━━ Records for the exercise ━━
(* ===== verification/Sim.v ===== *)
(** A concrete hardware that satisfies every law of the library.

    It is a memory with the few active registers the drivers rely on: the page
    selector, the EEPROM lock, the mode acknowledgement of the CAN cell, the FIFO
    release and the clear-by-zero flag of TIM4.  The witnesses of the theorems run
    the firmware on it. *)

From S2P Require Import Prelude Monad Machine Gpio Tim4 Flash CanDrv CanRules.

(** The hidden state is the last key written to [FLASH->DUKR]. *)
Definition eeprom_addr (a : Z) : bool :=
  (FLASH_DATA_START_PHYSICAL_ADDRESS <=? a) && (a <=? FLASH_DATA_END_PHYSICAL_ADDRESS).

Definition sim_load (a : Z) (s : mem * Z) : Z * (mem * Z) :=
  let '(m, h) := s in
  (if a =? CAN_PSR then Z.land (m CAN_PSR) 7 else m (cell m a), (m, h)).

Definition sim_store (a w : Z) (s : mem * Z) : mem * Z :=
  let '(m, h) := s in let v := u8 w in
  if a =? CAN_PSR then (upd m a (Z.land v 7), h)
  else if a =? FLASH_DUKR then
    (if (h =? FLASH_RASS_KEY2) && (v =? FLASH_RASS_KEY1)
     then upd m FLASH_IAPSR (Z.lor (m FLASH_IAPSR) FLASH_IAPSR_DUL) else m, v)
  else if a =? CAN_MCR then (upd (upd m a v) CAN_MSR (Z.land v 3), h)
  else if a =? CAN_RFR then
    (if Z.testbit v 5 && negb (Z.land (m a) 3 =? 0) then upd m a (m a - 1) else m, h)
  else if a =? TIM4_SR1 then (upd m a (Z.land (m a) v), h)
  else if a =? FLASH_IAPSR then (upd m a (Z.land v (Z.lor (m a) 0xF7)), h)
  else if eeprom_addr a then (if unlocked m then upd m a v else m, h)
  else (upd m (cell m a) v, h).

#[export] Instance sim : Hardware := {|
  hidden := Z;
  hw_load := sim_load;
  hw_store := sim_store;
  indet := fun _ k => 0x5A + k
|}.

(** The active cells: the ones a store elsewhere may change, or that a store sets
    to something else than the stored byte. *)
Definition active (c : Z) : bool :=
  (c =? CAN_PSR) || (c =? FLASH_IAPSR) || (c =? FLASH_DUKR) || (c =? CAN_MCR) || (c =? CAN_MSR) ||
  (c =? CAN_RFR) || (c =? TIM4_SR1) || eeprom_addr c.

Lemma active_false c :
  active c = false ->
  c <> CAN_PSR /\ c <> FLASH_IAPSR /\ c <> FLASH_DUKR /\ c <> CAN_MCR /\ c <> CAN_MSR /\
  c <> CAN_RFR /\ c <> TIM4_SR1 /\ eeprom_addr c = false.
Proof. unfold active. rewrite !orb_false_iff, !Z.eqb_neq. tauto. Qed.

Lemma cell_self m a : a = CAN_PSR \/ a = FLASH_DUKR \/ a = CAN_MCR \/ a = CAN_RFR \/ a = TIM4_SR1 \/ a = FLASH_IAPSR ->
  cell m a = a.
Proof. intros H. apply cell_unpaged. by destruct H as [-> | [-> | [-> | [-> | [-> | ->]]]]]. Qed.

Lemma eeprom_addr_spec a : eeprom_addr a = true <-> eeprom a.
Proof. unfold eeprom_addr, eeprom. by rewrite andb_true_iff, !Z.leb_le. Qed.

(** Every other cell is a latch. *)
Lemma sim_latch c : active c = false -> @latch sim c.
Proof.
  intros Hc. apply active_false in Hc as (N1 & N2 & N3 & N4 & N5 & N6 & N7 & N8).
  unfold latch. simpl. split; [|split; [|split]].
  - intros a m h Ha. destruct (Z.eqb_spec a CAN_PSR) as [->|]; simpl; [|by rewrite Ha].
    rewrite cell_self in Ha by tauto. congruence.
  - intros a w m h Ha.
    assert (a <> CAN_PSR /\ a <> FLASH_DUKR /\ a <> CAN_MCR /\ a <> CAN_RFR /\ a <> TIM4_SR1 /\ a <> FLASH_IAPSR)
      as (A1 & A2 & A3 & A4 & A5 & A6).
    { repeat split; intros ->; rewrite cell_self in Ha by tauto; congruence. }
    apply Z.eqb_neq in A1, A2, A3, A4, A5, A6. rewrite A1, A2, A3, A4, A5, A6.
    destruct (eeprom_addr a) eqn:He; simpl.
    + rewrite cell_unpaged in Ha by (by apply eeprom_unpaged, eeprom_addr_spec). congruence.
    + rewrite Ha, upd_eq. done.
  - intros a m h. simpl. done.
  - intros a w m h Ha. repeat case_match; simpl; rewrite ?upd_ne; try done.
    all: repeat match goal with H : (_ =? _) = true |- _ => apply Z.eqb_eq in H; subst end; try done.
    intros <-. congruence.
Qed.

Lemma sim_stable c : c = CAN_PSR \/ eeprom c -> @stable sim c.
Proof.
  intros Hc. assert (c <> FLASH_IAPSR /\ c <> CAN_MSR) as (N1 & N2).
  { split; intros ->; by destruct Hc as [Hc | Hc]; [|apply eeprom_addr_spec in Hc]. }
  assert (forall m, cell m c = c) as Hcell.
  { intros m. apply cell_unpaged. destruct Hc as [-> | Hc]; [done|by apply eeprom_unpaged]. }
  split; [intros a m h; done|]. intros a w m h Ha.
  assert (a <> c) as Hac by (intros ->; by rewrite Hcell in Ha).
  simpl. repeat case_match; simpl; rewrite ?upd_ne; done.
Qed.

#[export] Instance sim_gpio : GpioLaws sim.
Proof.
  constructor. intros p Hp. pose proof (gpio_port_range p Hp) as Hr.
  repeat split_and!; apply sim_latch;
    unfold active, eeprom_addr, GPIO_ODR, GPIO_DDR, GPIO_CR1, GPIO_CR2, CAN_PSR, FLASH_IAPSR, FLASH_DUKR,
      CAN_MCR, CAN_MSR, CAN_RFR, TIM4_SR1, CAN_BaseAddress, FLASH_BaseAddress, TIM4_BaseAddress,
      FLASH_DATA_START_PHYSICAL_ADDRESS, FLASH_DATA_END_PHYSICAL_ADDRESS; cmp; done.
Qed.

#[export] Instance sim_tim4 : Tim4Laws sim.
Proof.
  constructor; [by apply latch_stable, sim_latch| |by apply sim_latch].
  intros v m h. assert (hw_store TIM4_PSCR v (m, h) = (upd m TIM4_PSCR (u8 v), h)) as -> by reflexivity.
  cbn [fst]. rewrite upd_eq. apply Z.bits_inj'. intros i Hi. change 7 with (Z.ones 3). bits.
  cmp; btauto.
Qed.

#[export] Instance sim_flash : FlashLaws sim.
Proof.
  constructor.
  - intros a Ha. apply sim_stable. by right.
  - intros a m h Ha. simpl. rewrite cell_unpaged by by apply eeprom_unpaged.
    destruct (Z.eqb_spec a CAN_PSR) as [->|]; [by apply eeprom_addr_spec in Ha|done].
  - intros a v m h Ha. apply eeprom_addr_spec in Ha as Hb. simpl. rewrite Hb.
    assert (forall b, eeprom_addr b = false -> (a =? b) = false) as Hn.
    { intros b Hbb. apply Z.eqb_neq. intros ->. congruence. }
    rewrite !Hn by done. destruct (unlocked m); simpl; [by rewrite upd_eq|done].
  - done.
  - intros a v m h Ha Hd. unfold unlocked. f_equal.
    assert (forall m, FLASH_IAPSR <> cell m a) as Hcell.
    { intros m' Heq. apply Ha, (cell_eq m'); [done|congruence]. }
    simpl. apply Z.eqb_neq in Hd. rewrite Hd.
    repeat case_match; simpl; rewrite ?upd_ne; try done; try congruence.
    all: intros <-; match goal with H : eeprom_addr _ = true |- _ => by vm_compute in H end.
  - intros [m h].
    change (hw_store FLASH_DUKR FLASH_RASS_KEY1 (hw_store FLASH_DUKR FLASH_RASS_KEY2 (m, h)))
      with (sim_store FLASH_DUKR FLASH_RASS_KEY1 (sim_store FLASH_DUKR FLASH_RASS_KEY2 (m, h))).
    assert (sim_store FLASH_DUKR FLASH_RASS_KEY1 (sim_store FLASH_DUKR FLASH_RASS_KEY2 (m, h)) =
            (upd m FLASH_IAPSR (Z.lor (m FLASH_IAPSR) FLASH_IAPSR_DUL), FLASH_RASS_KEY1)) as ->.
    { unfold sim_store at 2. cbn [fst snd]. destruct (h =? FLASH_RASS_KEY2); reflexivity. }
    unfold unlocked. cbn [fst]. rewrite upd_eq, Z.lor_spec. apply orb_true_r.
  - intros v m h.
    assert (hw_store FLASH_IAPSR v (m, h) = (upd m FLASH_IAPSR (Z.land (u8 v) (Z.lor (m FLASH_IAPSR) 0xF7)), h))
      as -> by reflexivity.
    unfold unlocked. cbn [fst]. rewrite upd_eq, Z.land_spec, Z.lor_spec, testbit_u8 by lia.
    change (Z.testbit 0xF7 3) with false. rewrite orb_false_r. apply andb_comm.
Qed.

#[export] Instance sim_can : CanLaws sim.
Proof.
  constructor.
  - intros m h. reflexivity.
  - intros v m h. assert (fst (hw_store CAN_PSR v (m, h)) CAN_PSR = Z.land (u8 v) 7) as -> by reflexivity.
    apply Z.bits_inj'. intros i Hi. change 7 with (Z.ones 3). bits. cmp; btauto.
  - apply sim_stable. by left.
  - intros p off Hp Hoff. apply sim_latch. assert (0 <= p) by (unfold tx_page in Hp; lia).
    unfold active, eeprom_addr, page_cell, CAN_PSR, FLASH_IAPSR, FLASH_DUKR,
      CAN_MCR, CAN_MSR, CAN_RFR, TIM4_SR1, CAN_BaseAddress, FLASH_BaseAddress, TIM4_BaseAddress,
      FLASH_DATA_START_PHYSICAL_ADDRESS, FLASH_DATA_END_PHYSICAL_ADDRESS. cmp; done.
  - intros off a m h Hf Hoff Ha. simpl. destruct (Z.eqb_spec a CAN_PSR) as [->|]; simpl; [|by rewrite Ha].
    rewrite cell_self in Ha by tauto. unfold page_cell, CAN_PSR, CAN_BaseAddress in Ha. lia.
  - done.
  - intros v m h Hf. split.
    + assert (fst (hw_store CAN_PSR v (m, h)) = upd m CAN_PSR (Z.land (u8 v) 7)) as -> by reflexivity.
      unfold fifo_pending. by rewrite upd_ne.
    + intros off Hoff. assert (fst (hw_store CAN_PSR v (m, h)) = upd m CAN_PSR (Z.land (u8 v) 7)) as -> by reflexivity.
      apply upd_ne. unfold page_cell, CAN_PSR, CAN_BaseAddress. lia.
Qed.

(** ** A machine after reset *)

Definition reset_mem : mem := fun a =>
  if a =? FLASH_IAPSR then 0x40
  else if a =? CAN_TPR then 0x1C
  else if a =? CAN_MCR then 0x02
  else if a =? CAN_MSR then 0x02
  else if a =? FLASH_NCR2 then 0xFF
  else if eeprom_addr a then 0x00
  else 0.

Definition sim_machine : @machine sim := @Machine sim reset_mem 0 can_rx_init [].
━━━
The reply should hold only the lines from the top of the records through the line that has "the firmware on it. *)", each one exact.

(* ===== verification/Sim.v ===== *)
(** A concrete hardware that satisfies every law of the library.

    It is a memory with the few active registers the drivers rely on: the page
    selector, the EEPROM lock, the mode acknowledgement of the CAN cell, the FIFO
    release and the clear-by-zero flag of TIM4.  The witnesses of the theorems run
    the firmware on it. *)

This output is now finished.